BEGIN PROVIDED DATA
Lemma scale_up_spec m e :
  0 < m →
  let '(m1, e1) := scale_up wrap m e in
  e1 ≤ e ∧ m1 = m * 10 ^ (e - e1) ∧
  (e1 = e ∨ minExponent ≤ e1 ∧ m1 ≤ maxMantissa) ∧
  (minMantissa ≤ m1 ∨ e1 ≤ minExponent).
Proof using Hwrap.
  intros Hm. unfold scale_up. destruct (while_do _ _ _ _) as [m1 e1] eqn:E.
  eapply (while_do_ind _ _ (λ s, 0 < s.1 ∧ s.2 ≤ e ∧ s.1 = m * 10 ^ (e - s.2) ∧
    (s.2 = e ∨ minExponent ≤ s.2 ∧ s.1 ≤ maxMantissa))) in E as Hind; cbn [fst snd] in *.
  2:{ intros [m2 e2] (Hp & Hle & Heq & _) [??]%andb_true_iff. cbn [fst snd] in *.
      dec_consts. rewrite Hwrap by lia.
      split_and!; [lia|lia| |right; lia].
      replace (e - (e2 - 1)) with (e - e2 + 1) by lia.
      rewrite pow10_succ by lia. lia. }
  2:{ rewrite Z.sub_diag. lia. }
  eapply (while_do_exit _ _ (λ s, Z.to_nat (s.2 - minExponent))) in E as Hex;
    cbn [fst snd] in *; [| |done].
  - destruct Hind as (? & ? & ? & ?). split_and!; try done. lia.
  - intros [m2 e2] [??]%andb_true_iff. cbn [fst snd] in *. lia.
Qed.

Lemma scale_down_Ok m e m2 e2 :
  0 < m → scale_down overflow m e = Ok (m2, e2) →
  e ≤ e2 ∧ m2 = m / 10 ^ (e2 - e) ∧ m2 ≤ maxMantissa ∧
  (e2 = e ∨ e2 ≤ maxExponent ∧ minMantissa ≤ m2).
Proof.
  intros Hm E.
  eapply (while_throw_ind _ _ (λ s, 0 < s.1 ∧ e ≤ s.2 ∧
      s.1 = m / 10 ^ (s.2 - e) ∧
      (s.2 = e ∨ s.2 ≤ maxExponent ∧ minMantissa ≤ s.1))) in E as Hind; cbn [fst snd] in *.
  2:{ intros [m3 e3] [m4 e4] (? & ? & Heq & _) Hc. cbn [fst snd] in *. dec_consts.
      destruct (80 <=? e3) eqn:?; [done|]. intros [= <- <-].
      assert (1000000000000000 ≤ m3 / 10) by (apply Z.div_le_lower_bound; lia).
      split_and!; [lia|lia| |right; lia].
      subst m3. rewrite div_pow10_step by lia. f_equal. f_equal. lia. }
  2:{ split_and!; [lia|lia| |by left]. rewrite Z.sub_diag. simpl. by rewrite Z.div_1_r. }
  eapply (while_throw_exit _ _ (λ s, Z.to_nat (maxExponent - s.2))) in E as Hex;
    cbn [fst snd] in *.
  - destruct Hind as (? & ? & ? & ?). split_and!; try done. lia.
  - intros [m3 e3] [m4 e4] Hc. cbn [fst snd].
    destruct (maxExponent <=? e3) eqn:?; [done|].
    intros [= <- <-]. dec_consts. lia.
  - lia.
Qed.

Lemma scale_down_Throw m e x :
  scale_down overflow m e = Throw x →
  x = overflow ∧ maxMantissa < m ∧
  (e ≤ maxExponent → maxMantissa < m / 10 ^ (maxExponent - e)).
Proof.
  unfold scale_down. generalize (S (Z.to_nat (maxExponent - e))) as fuel.
  intros fuel. revert m e. induction fuel as [|n IH]; intros m e; [done|].
  cbn [while_throw fst snd]. destruct (maxMantissa <? m) eqn:Hc; [|done].
  destruct (maxExponent <=? e) eqn:He; cbn [rbind].
  - intros [= <-]. split_and!; [done|lia|]. intros.
    replace (maxExponent - e) with 0 by lia. rewrite Z.pow_0_r, Z.div_1_r. lia.
  - intros (-> & Hm & Hk)%IH. split_and!; [done|lia|]. intros _.
    replace (maxExponent - e) with (1 + (maxExponent - (e + 1))) by lia.
    rewrite pow10_split, <- Z.div_div by (try apply pow10_pos; lia).
    apply Hk. lia.
Qed.
End loop_specs.

(** ** Normalisation of a magnitude *)

Definition norm (wrap : Z → Z) (overflow overflow' : exn) (m e : Z)
    : result (option (Z * Z)) :=
  if m =? 0 then Ok None else
  let '(m1, e1) := scale_up wrap m e in
  let* (m2, e2) := scale_down overflow m1 e1 in
  if (e2 <? minExponent) || (m2 <? minMantissa) then Ok None
  else if maxExponent <? e2 then Throw overflow'
  else Ok (Some (m2, e2)).

Lemma sval_shift k m e d :
  0 ≤ d → 0 ≤ e - d + k → sval k (m * 10 ^ d) (e - d) = sval k m e.
Proof.
  intros. unfold sval. rewrite <- Z.mul_assoc, <- pow10_split by lia.
  do 2 f_equal. lia.
Qed.

Lemma sval_le_mono k m m' e e' :
  0 ≤ m ≤ m' → 0 ≤ e + k → e ≤ e' → sval k m e ≤ sval k m' e'.
Proof.
  intros. unfold sval. apply Z.mul_le_mono_nonneg; try lia.
  apply Z.pow_le_mono_r; lia.
Qed.

Lemma sval_lt_l k m m' e : 0 ≤ e + k → m < m' ↔ sval k m e < sval k m' e.
Proof.
  intros. unfold sval. pose proof (pow10_pos (e + k)).
  symmetry. by rewrite <- Z.mul_lt_mono_pos_r by lia.
Qed.

Lemma sval_le_l k m m' e : 0 ≤ e + k → m ≤ m' ↔ sval k m e ≤ sval k m' e.
Proof.
  intros. unfold sval. pose proof (pow10_pos (e + k)).
  symmetry. by rewrite <- Z.mul_le_mono_pos_r by lia.
Qed.

(** Dividing the mantissa by a power of ten truncates the number. *)
Lemma sval_div k m e e' :
  e ≤ e' → 0 ≤ e + k →
  sval k (m / 10 ^ (e' - e)) e' ≤ sval k m e < sval k (m / 10 ^ (e' - e) + 1) e'.
Proof.
  intros. pose proof (pow10_pos (e' - e)). pose proof (pow10_pos (e + k)).
  assert (Hs : ∀ q, sval k q e' = sval k (q * 10 ^ (e' - e)) e).
  { intros q. rewrite <- (sval_shift k q e' (e' - e)) by lia. f_equal. lia. }
  rewrite !Hs, <- sval_le_l, <- sval_lt_l by lia.
  pose proof (Z.div_mod m (10 ^ (e' - e))).
  pose proof (Z.mod_pos_bound m (10 ^ (e' - e))). lia.
Qed.

Section norm_spec.
Context (wrap : Z → Z) (overflow overflow' : exn).
Context (Hwrap : ∀ z, 0 ≤ z ≤ maxMantissa → wrap z = z).

(** The three outcomes of normalisation, by the size of the number: below
    the least canonical magnitude it is zero, at or above [10 ^ 96] it
    throws, and in between it is the canonical truncation. *)
Lemma norm_spec k m e :
  0 < m → 96 ≤ k → 0 ≤ e + k →
  match norm wrap overflow overflow' m e with
  | Ok None => sval k m e < sval k minMantissa minExponent
  | Ok (Some (m', e')) =>
      canonical m' e' ∧ sval k m' e' ≤ sval k m e < sval k (m' + 1) e'
  | Throw _ => sval k (maxMantissa + 1) maxExponent ≤ sval k m e
  end.
Proof using Hwrap.
  intros Hm Hk He. unfold norm. destruct (Z.eqb_spec m 0); [lia|].
  pose proof (scale_up_spec wrap Hwrap m e Hm) as Hup.
  destruct (scale_up wrap m e) as [m1 e1]. destruct Hup as (Hle & Hm1 & Hr & Hx).
  assert (0 < m1) by (subst m1; apply Z.mul_pos_pos; [lia|apply pow10_pos; lia]).
  assert (0 ≤ e1 + k) by (dec_consts; lia).
  assert (Hv : sval k m e = sval k m1 e1).
  { subst m1. rewrite <- (sval_shift k m e (e - e1)) by lia. f_equal. lia. }
  rewrite Hv. clear Hv Hm1 Hr Hm n.
  destruct (scale_down overflow m1 e1) as [[m2 e2]|x] eqn:Hd; cbn [rbind].
  - apply scale_down_Ok in Hd as (Hle2 & Hm2 & Hmax & Hr2); [|done].
    pose proof (sval_div k m1 e1 e2 Hle2) as Ht. rewrite <- Hm2 in Ht.
    assert (0 ≤ m2) by (subst m2; apply Z.div_pos; [lia|apply pow10_pos; lia]).
    destruct ((e2 <? minExponent) || (m2 <? minMantissa)) eqn:Hz.
    + assert (Hlt : e2 < minExponent ∨ m2 < minMantissa ∧ e1 ≤ minExponent ∧ m2 = m1 ∧ e2 = e1).
      { destruct (e2 <? minExponent) eqn:?; [left; lia|right].
        cbn [orb] in Hz. apply Z.ltb_lt in Hz. destruct Hr2 as [->|]; [|lia].
        rewrite Z.sub_diag, Z.pow_0_r, Z.div_1_r in Hm2. subst m2.
        split_and!; [lia|lia|done|done]. }
      destruct Hlt as [Hlt|(? & ? & -> & ->)].
      * apply Z.lt_le_trans with (sval k (m2 + 1) e2); [apply Ht; lia|].
        replace minMantissa with (1000000000000000) by done.
        transitivity (sval k 10000000000000000 (minExponent - 1)).
        -- apply sval_le_mono; dec_consts; lia.
        -- rewrite <- (sval_shift k 1000000000000000 minExponent 1) by (dec_consts; lia). done.
      * apply Z.lt_le_trans with (sval k minMantissa e1).
        -- apply sval_lt_l; lia.
        -- apply sval_le_mono; dec_consts; lia.
    + destruct (maxExponent <? e2) eqn:Hb; [|split; [unfold canonical; lia|apply Ht; lia]].
      assert (e2 = e1) as -> by lia. rewrite Z.sub_diag, Z.pow_0_r, Z.div_1_r in Hm2.
      subst m2. replace (maxMantissa + 1) with (minMantissa * 10 ^ 1) by done.
      replace maxExponent with (maxExponent + 1 - 1) by lia.
      rewrite sval_shift by (dec_consts; lia). apply sval_le_mono; dec_consts; lia.
  - apply scale_down_Throw in Hd as (_ & Hbig & Hd).
    destruct (decide (e1 ≤ maxExponent)) as [Hc|Hc].
    + pose proof (sval_div k m1 e1 maxExponent Hc) as Ht.
      etransitivity; [|apply Ht; lia]. apply sval_le_l; [dec_consts; lia|].
      specialize (Hd Hc). lia.
    + apply sval_le_mono; dec_consts; lia.
Qed.
End norm_spec.

(** ** Canonical magnitudes are ordered by exponent, then by mantissa *)

Lemma canonical_exp_lt k m e m' e' :
  canonical m e → canonical m' e' → 96 ≤ k → e < e' →
  sval k (m + 1) e ≤ sval k m' e'.
Proof.
  unfold canonical. dec_consts. intros. transitivity (sval k (1000000000000000 * 10 ^ 1) (e' - 1)).
  - apply sval_le_mono; simpl; lia.
  - rewrite sval_shift by lia. apply sval_le_l; lia.
Qed.

Lemma canonical_sval_lt k m e m' e' :
  canonical m e → canonical m' e' → 96 ≤ k →
  sval k m e < sval k m' e' ↔ e < e' ∨ e = e' ∧ m < m'.
Proof.
  intros Hc Hc' Hk.
  assert (0 ≤ e + k) by (destruct Hc as [_ ?]; dec_consts; lia).
  assert (0 ≤ e' + k) by (destruct Hc' as [_ ?]; dec_consts; lia).
  destruct (Z.lt_trichotomy e e') as [Hlt|[<-|Hgt]].
  - pose proof (canonical_exp_lt k _ _ _ _ Hc Hc' Hk Hlt).
    pose proof (proj1 (sval_lt_l k m (m + 1) e ltac:(done)) ltac:(lia)). lia.
  - rewrite <- sval_lt_l by lia. lia.
  - pose proof (canonical_exp_lt k _ _ _ _ Hc' Hc Hk Hgt).
    pose proof (proj1 (sval_lt_l k m' (m' + 1) e' ltac:(done)) ltac:(lia)). lia.
Qed.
END PROVIDED DATA
ACTION ITEM:
When you repeat the lines, start with the first line of the material and end with the line that contains "x = overflow ∧ maxMantissa < m ∧", keeping both and reproducing each exactly, with nothing added.

RESPONSE TO THE TASK:
Lemma scale_up_spec m e :
  0 < m →
  let '(m1, e1) := scale_up wrap m e in
  e1 ≤ e ∧ m1 = m * 10 ^ (e - e1) ∧
  (e1 = e ∨ minExponent ≤ e1 ∧ m1 ≤ maxMantissa) ∧
  (minMantissa ≤ m1 ∨ e1 ≤ minExponent).
Proof using Hwrap.
  intros Hm. unfold scale_up. destruct (while_do _ _ _ _) as [m1 e1] eqn:E.
  eapply (while_do_ind _ _ (λ s, 0 < s.1 ∧ s.2 ≤ e ∧ s.1 = m * 10 ^ (e - s.2) ∧
    (s.2 = e ∨ minExponent ≤ s.2 ∧ s.1 ≤ maxMantissa))) in E as Hind; cbn [fst snd] in *.
  2:{ intros [m2 e2] (Hp & Hle & Heq & _) [??]%andb_true_iff. cbn [fst snd] in *.
      dec_consts. rewrite Hwrap by lia.
      split_and!; [lia|lia| |right; lia].
      replace (e - (e2 - 1)) with (e - e2 + 1) by lia.
      rewrite pow10_succ by lia. lia. }
  2:{ rewrite Z.sub_diag. lia. }
  eapply (while_do_exit _ _ (λ s, Z.to_nat (s.2 - minExponent))) in E as Hex;
    cbn [fst snd] in *; [| |done].
  - destruct Hind as (? & ? & ? & ?). split_and!; try done. lia.
  - intros [m2 e2] [??]%andb_true_iff. cbn [fst snd] in *. lia.
Qed.

Lemma scale_down_Ok m e m2 e2 :
  0 < m → scale_down overflow m e = Ok (m2, e2) →
  e ≤ e2 ∧ m2 = m / 10 ^ (e2 - e) ∧ m2 ≤ maxMantissa ∧
  (e2 = e ∨ e2 ≤ maxExponent ∧ minMantissa ≤ m2).
Proof.
  intros Hm E.
  eapply (while_throw_ind _ _ (λ s, 0 < s.1 ∧ e ≤ s.2 ∧
      s.1 = m / 10 ^ (s.2 - e) ∧
      (s.2 = e ∨ s.2 ≤ maxExponent ∧ minMantissa ≤ s.1))) in E as Hind; cbn [fst snd] in *.
  2:{ intros [m3 e3] [m4 e4] (? & ? & Heq & _) Hc. cbn [fst snd] in *. dec_consts.
      destruct (80 <=? e3) eqn:?; [done|]. intros [= <- <-].
      assert (1000000000000000 ≤ m3 / 10) by (apply Z.div_le_lower_bound; lia).
      split_and!; [lia|lia| |right; lia].
      subst m3. rewrite div_pow10_step by lia. f_equal. f_equal. lia. }
  2:{ split_and!; [lia|lia| |by left]. rewrite Z.sub_diag. simpl. by rewrite Z.div_1_r. }
  eapply (while_throw_exit _ _ (λ s, Z.to_nat (maxExponent - s.2))) in E as Hex;
    cbn [fst snd] in *.
  - destruct Hind as (? & ? & ? & ?). split_and!; try done. lia.
  - intros [m3 e3] [m4 e4] Hc. cbn [fst snd].
    destruct (maxExponent <=? e3) eqn:?; [done|].
    intros [= <- <-]. dec_consts. lia.
  - lia.
Qed.

Lemma scale_down_Throw m e x :
  scale_down overflow m e = Throw x →
  x = overflow ∧ maxMantissa < m ∧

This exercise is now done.